José Antonio Suárez hace plausible toda la tecnología descrita simplemente poniendo por delante lo que hoy sabemos del cerebro: que básicamente es un cóctel químico recorrido por corrientes eléctricas. Manipulando estos elementos, con un buen conocimiento de donde hay que aplicar esas corrientes y que cantidades de componentes debe llevar ese cóctel, los científicos de LA MÁQUINA DE LA FELICIDAD son capaces de paliar neurosis y adicciones, pero a la vez de alterar el comportamiento e incluso inducir conductas poco deseadas. Ese poder es el que mueve a los fundamentalistas, las mafias y el gobierno. En la época en la que transcurre la novela es una tecnología que funciona y se aplica, pero aún balbuceante, los artefactos que se manejan no dejan de ser el equivalente al Ford T, y el conocimiento al respecto equiparable al que tenía Einsten del Universo por la época. De esta forma consigue que la sensación de plausibilidad sea mayor, tecnologías que todavía se están desarrollando y que son probadas sobre el terreno por individuos sin escrúpulos que se aprovechan de la desesperación de adictos a las drogas, o minusválidos faltos de recursos.
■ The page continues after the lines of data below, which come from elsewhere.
(** The only access a list asks for is the last. *)
Lemma last_access_ro l : "ro" ∈ l -> "rw" ∉ l -> last_access l = Some "ro".
Proof.
  intros Hro Hrw. destruct (last_access l) as [o|] eqn:El.
  - by apply last_access_Some in El as [Ho [->| ->]].
  - by apply last_access_None in El as [? _].
Qed.

Lemma last_access_rw l : "rw" ∈ l -> "ro" ∉ l -> last_access l = Some "rw".
Proof.
  intros Hrw Hro. destruct (last_access l) as [o|] eqn:El.
  - by apply last_access_Some in El as [Ho [->| ->]].
  - by apply last_access_None in El as [_ ?].
Qed.

(** Options without an access may be dropped. *)
Lemma last_access_filter p l :
  (forall o, o ∈ l -> p o = false -> last_access (split_on ","%char o) = None) ->
  last_access (read_options (List.filter p l)) = last_access (read_options l).
Proof.
  rewrite !read_options_words. induction l as [|o l IH]; intros Hp; [done|]. simpl.
  assert (last_access (concat (map (split_on ","%char) (List.filter p l)))
    = last_access (concat (map (split_on ","%char) l))) as IH'.
  { apply IH. intros o' Ho'. apply Hp. by right. }
  destruct (p o) eqn:Eo; simpl; rewrite !last_access_app, IH'; [done|].
  rewrite Hp by (done || apply list_elem_of_here). by case_match.
Qed.

(** ** Events of interest *)

(** A command that writes a filesystem. *)
Definition formats (ev : HostCall) : bool :=
  match ev with HRun cmd _ _ => HasPrefix (cmd_name cmd) "mkfs." | _ => false end.

Abbreviation harmless evs := (Forall (fun ev => formats ev = false) evs).

Definition blkid_args (source : string) : list string := ["-o"; "value"; "-s"; "TYPE"; source].
Definition lsblk_args (source : string) : list string := ["-no"; "FSTYPE"; source].

(** The event shows that [source] holds the filesystem [t], or none when [t] is empty. *)
Definition shows (source t : string) (ev : HostCall) : Prop :=
  exists cmd out err, ev = HRun cmd out err /\
    ((err = None /\ t = TrimSpace out
      /\ (cmd_name cmd = "blkid" /\ cmd_args cmd = blkid_args source
          \/ cmd_name cmd = "lsblk" /\ cmd_args cmd = lsblk_args source))
     \/ (exists e, err = Some e /\ t = "" /\ as_exit_status e = Some blkidNoFilesystem
         /\ cmd_name cmd = "blkid" /\ cmd_args cmd = blkid_args source)).
(* ===== verification/Csi.v ===== *)
(** * CSI messages and what the three services share

    The request and response messages of the CSI specification with the fields the driver
    reads or writes, gRPC statuses, machine integers, and the capability check both the
    controller and the node use (internal/driver/controller.go). A nil message is [None];
    generated getters read it as the zero message. *)

From S2P Require Import Prelude GoStrings GoErrors Runtime GoPath Mount.

Local Open Scope stdpp_scope.

(** ** Machine integers *)

Definition wrap64 (z : Z) : Z := ((z + 2 ^ 63) mod 2 ^ 64 - 2 ^ 63)%Z.

Definition in_int64 (z : Z) : Prop := (- 2 ^ 63 <= z < 2 ^ 63)%Z.

Definition int64_add (a b : Z) : Z := wrap64 (a + b).
Definition int64_sub (a b : Z) : Z := wrap64 (a - b).
Definition int64_mul (a b : Z) : Z := wrap64 (a * b).

Lemma wrap64_id z : in_int64 z -> wrap64 z = z.
Proof. unfold wrap64, in_int64. intros. rewrite Z.mod_small by lia. lia. Qed.

Lemma wrap64_over z : (2 ^ 63 <= z < 2 ^ 63 + 2 ^ 64)%Z -> wrap64 z = (z - 2 ^ 64)%Z.
Proof.
  unfold wrap64. intros Hz.
  replace (z + 2 ^ 63)%Z with ((z - 2 ^ 63) + 1 * 2 ^ 64)%Z by lia.
  rewrite Z.mod_add by lia. rewrite Z.mod_small by lia. lia.
Qed.

Lemma wrap64_sub a b : wrap64 (wrap64 a - b) = wrap64 (a - b).
Proof.
  unfold wrap64. f_equal. replace ((a + 2 ^ 63) mod 2 ^ 64 - 2 ^ 63 - b + 2 ^ 63)%Z
    with ((a + 2 ^ 63) mod 2 ^ 64 - b)%Z by lia.
  rewrite Zminus_mod_idemp_l. f_equal. lia.
Qed.

(** ** Messages *)

(** VolumeCapability_AccessMode_Mode, an open protobuf enumeration. *)
Inductive AccessMode :=
| UNKNOWN | SINGLE_NODE_WRITER | SINGLE_NODE_READER_ONLY | MULTI_NODE_READER_ONLY
| MULTI_NODE_SINGLE_WRITER | MULTI_NODE_MULTI_WRITER | SINGLE_NODE_SINGLE_WRITER
| SINGLE_NODE_MULTI_WRITER | OtherMode (n : Z).

#[export] Instance AccessMode_eq_dec : EqDecision AccessMode.
Proof. solve_decision. Defined.

Definition AccessMode_String (m : AccessMode) : string :=
  match m with
  | UNKNOWN => "UNKNOWN" | SINGLE_NODE_WRITER => "SINGLE_NODE_WRITER"
  | SINGLE_NODE_READER_ONLY => "SINGLE_NODE_READER_ONLY"
  | MULTI_NODE_READER_ONLY => "MULTI_NODE_READER_ONLY"
  | MULTI_NODE_SINGLE_WRITER => "MULTI_NODE_SINGLE_WRITER"
  | MULTI_NODE_MULTI_WRITER => "MULTI_NODE_MULTI_WRITER"
  | SINGLE_NODE_SINGLE_WRITER => "SINGLE_NODE_SINGLE_WRITER"
  | SINGLE_NODE_MULTI_WRITER => "SINGLE_NODE_MULTI_WRITER"
  | OtherMode n => itoa n
  end.

(** The oneof access_type. *)
Inductive AccessType := Block | MountVolume (fs_type : string) (mount_flags : list string).

Record VolumeCapability := mkCap { cap_AccessMode : option AccessMode; cap_AccessType : option AccessType }.

(** cap.GetMount().GetFsType() and GetMountFlags(). *)
Definition GetFsType (cap : VolumeCapability) : string :=
  match cap_AccessType cap with Some (MountVolume fs _) => fs | _ => "" end.
Definition GetMountFlags (cap : VolumeCapability) : list string :=
  match cap_AccessType cap with Some (MountVolume _ flags) => flags | _ => [] end.

Record CapacityRange := mkRange { required_bytes : Z; limit_bytes : Z }.

Definition Topology : Type := gmap string string.
Record TopologyRequirement := mkTopReq { preferred : list Topology; requisite : list Topology }.

Record CreateVolumeRequest := mkCreateReq {
  cr_Name : string; cr_Caps : list (option VolumeCapability); cr_HasSource : bool;
  cr_Params : gmap string string; cr_Topology : option TopologyRequirement;
  cr_Range : option CapacityRange }.

Record csi_Volume := mkCsiVolume {
  cv_VolumeId : string; cv_CapacityBytes : Z; cv_Topology : list Topology }.

Record PublishVolumeRequest := mkPublishReq {
  cp_VolumeId : string; cp_NodeId : string; cp_Cap : option VolumeCapability;
  cp_Readonly : bool }.

Record UnpublishVolumeRequest := mkUnpublishReq { cu_VolumeId : string; cu_NodeId : string }.

Record DeleteVolumeRequest := mkDeleteReq { cd_VolumeId : string }.

Record ValidateRequest := mkValidateReq {
  va_VolumeId : string; va_Caps : list (option VolumeCapability);
  va_Context : gmap string string; va_Params : gmap string string }.

Record Confirmed := mkConfirmed {
  cf_Context : gmap string string; cf_Caps : list (option VolumeCapability);
  cf_Params : gmap string string }.

Record ValidateResponse := mkValidateResp { vr_Confirmed : option Confirmed; vr_Message : string }.

(** ** Statuses *)

(** status.Error. *)
Definition status_Error {A} (c : Code) (msg : string) : result A := Err (EStatus c msg).

(** ** Shared names *)

Definition TopologyZoneKey : string := "topology.kubernetes.io/zone".
Definition devicePathKey : string := "devicePath".

(** ** validateVolumeCapability *)

Definition validateVolumeCapability (cap : option VolumeCapability) : result unit :=
  match cap with
  | None => status_Error InvalidArgument "volume capability cannot be nil"
  | Some cap =>
      match cap_AccessMode cap with
      | None => status_Error InvalidArgument "access mode cannot be nil"
      | Some mode =>
          if negb (bool_decide (mode = SINGLE_NODE_WRITER))
             && negb (bool_decide (mode = SINGLE_NODE_READER_ONLY)) then
            status_Error InvalidArgument ("unsupported access mode " +:+ AccessMode_String mode
              +:+ ": only SINGLE_NODE_WRITER and SINGLE_NODE_READER_ONLY are supported")
          else
            let fsType := TrimSpace (GetFsType cap) in
            if negb (bool_decide (fsType = "")) && negb (IsSupportedFilesystemType fsType) then
              status_Error InvalidArgument "unsupported filesystem: only ext4 and xfs are supported"
            else Ok tt
      end
  end.

(** The loop over a list of capabilities: the first one that is rejected decides. *)
Fixpoint validate_capabilities (caps : list (option VolumeCapability)) : result unit :=
  match caps with
  | [] => Ok tt
  | vc :: caps =>
      match validateVolumeCapability vc with
      | Err e => Err e
      | Ok _ => validate_capabilities caps
      end
  end.

(** ** Handlers

    [if strings.TrimSpace(x) == "" { return InvalidArgument }] and its siblings. *)
Definition require {E L A} (ok : bool) (msg : string) (k : M E L (result A)) : M E L (result A) :=
  if ok then k else ret (status_Error InvalidArgument msg).

(** [if err := ...; err != nil { return nil, err }]. *)
Definition check {E L A B} (r : result A) (k : A -> M E L (result B)) : M E L (result B) :=
  match r with Ok a => k a | Err e => ret (Err e) end.

(** ** Facts *)

Definition supported (cap : option VolumeCapability) : Prop :=
  exists c mode, cap = Some c /\ cap_AccessMode c = Some mode
    /\ (mode = SINGLE_NODE_WRITER \/ mode = SINGLE_NODE_READER_ONLY)
    /\ (TrimSpace (GetFsType c) = "" \/ IsSupportedFilesystemType (TrimSpace (GetFsType c)) = true).

Lemma validateVolumeCapability_spec cap :
  (validateVolumeCapability cap = Ok tt /\ supported cap)
  \/ (exists msg, validateVolumeCapability cap = Err (EStatus InvalidArgument msg) /\ ~ supported cap).
Proof.
  unfold validateVolumeCapability, supported, status_Error.
  destruct cap as [c|]; [|right; eexists; split; [done|]; naive_solver].
  destruct (cap_AccessMode c) as [mode|] eqn:Em; [|right; eexists; split; [done|]; naive_solver].
  destruct (negb _ && negb _) eqn:Emode.
  { to_prop. right. eexists. split; [done|]. naive_solver. }
  destruct (negb (bool_decide (TrimSpace (GetFsType c) = "")) && _) eqn:Efs.
  { to_prop. right. eexists. split; [done|]. intros (c' & mode' & [= <-] & _ & _ & [?|?]); congruence. }
  left. split; [done|]. exists c, mode. split_and!; [done..| |].
  - apply andb_false_iff in Emode as [Emode|Emode]; to_prop; auto.
  - apply andb_false_iff in Efs as [Efs|Efs]; to_prop; auto.
Qed.

Lemma validate_capabilities_spec caps :
  (validate_capabilities caps = Ok tt /\ Forall supported caps)
  \/ (exists msg, validate_capabilities caps = Err (EStatus InvalidArgument msg)
      /\ ~ Forall supported caps).
Proof.
  induction caps as [|cap caps IH]; simpl; [by left|].
  destruct (validateVolumeCapability_spec cap) as [[-> Hs]|(msg & -> & Hs)].
  - destruct IH as [[-> Hf]|(msg & -> & Hf)]; [left; split; [done|by constructor]|right].
    exists msg. split; [done|]. intros [_ Hall]%Forall_cons_iff. by apply Hf.
  - right. exists msg. split; [done|]. intros [Hall _]%Forall_cons_iff. by apply Hs.
Qed.

(** *** Errors of a handler *)

(** An error a handler may return: a status with a code that says something. *)
Definition proper_status (e : gerror) : Prop :=
  exists c msg, e = EStatus c msg /\ c <> OK /\ c <> Unknown.

Definition proper_result {A} (r : result A) : Prop := forall e, r = Err e -> proper_status e.

Abbreviation proper m w := (wp m (fun r _ _ => proper_result r) w).

Section Rules.
Context {E L : Type}.
Abbreviation post A := (A -> list L -> World E L -> Prop).

Lemma wp_require {A} (ok : bool) msg (k : M E L (result A)) (Q : post (result A)) w :
  (ok = false -> Q (Err (EStatus InvalidArgument msg)) [] w) -> (ok = true -> wp k Q w) ->
  wp (require ok msg k) Q w.
Proof. intros Hf Ht. unfold require, status_Error. destruct ok; [auto|]. wp_step. auto. Qed.

Lemma wp_check {A B} (r : result A) (k : A -> M E L (result B)) (Q : post (result B)) w :
  (forall e, r = Err e -> Q (Err e) [] w) -> (forall a, r = Ok a -> wp (k a) Q w) ->
  wp (check r k) Q w.
Proof. intros He Hk. unfold check. destruct r; [auto|]. wp_step. auto. Qed.

Lemma proper_ok {A} (a : A) : proper_result (Ok a).
Proof. done. Qed.

Lemma proper_err {A} c msg : c <> OK -> c <> Unknown -> proper_result (status_Error c msg : result A).
Proof. intros H1 H2 e [= <-]. by exists c, msg. Qed.

Lemma proper_require {A} ok msg (k : M E L (result A)) w : proper k w -> proper (require ok msg k) w.
Proof. intros Hk. apply wp_require; [|done]. intros _. by apply proper_err. Qed.

Lemma proper_check {A B} (r : result A) (k : A -> M E L (result B)) w :
  proper_result r -> (forall a, proper (k a) w) -> proper (check r k) w.
Proof.
  intros Hr Hk. apply wp_check; [|auto]. intros e ->. intros e' [= <-]. by apply Hr.
Qed.

Lemma proper_capability cap : proper_result (validateVolumeCapability cap).
Proof.
  destruct (validateVolumeCapability_spec cap) as [[-> _]|(msg & -> & _)]; [done|].
  by apply proper_err.
Qed.
End Rules.

Create HintDb proper discriminated.
#[export] Hint Resolve proper_ok proper_err : proper.
#[export] Hint Extern 1 (_ <> _) => discriminate : proper.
Con todo, LA MÁQUINA DE LA FELICIDAD tiene sus defectos. Las relaciones personales de los personajes no terminan en ocasiones de funcionar, como la de Albino con una antigua novia drogadicta, pero el principal es lo precipitado del final. Todo se resuelve en unos cuantos plumazos, bien encajados, eso si, pero a los que un poco más de envoltura no hubiera venido mal, y aunque todos los hilos quedan convenientemente resueltos, es obvio que la idea ha gustado a José Antonio Suárez y no esconde el andamiaje de una continuación.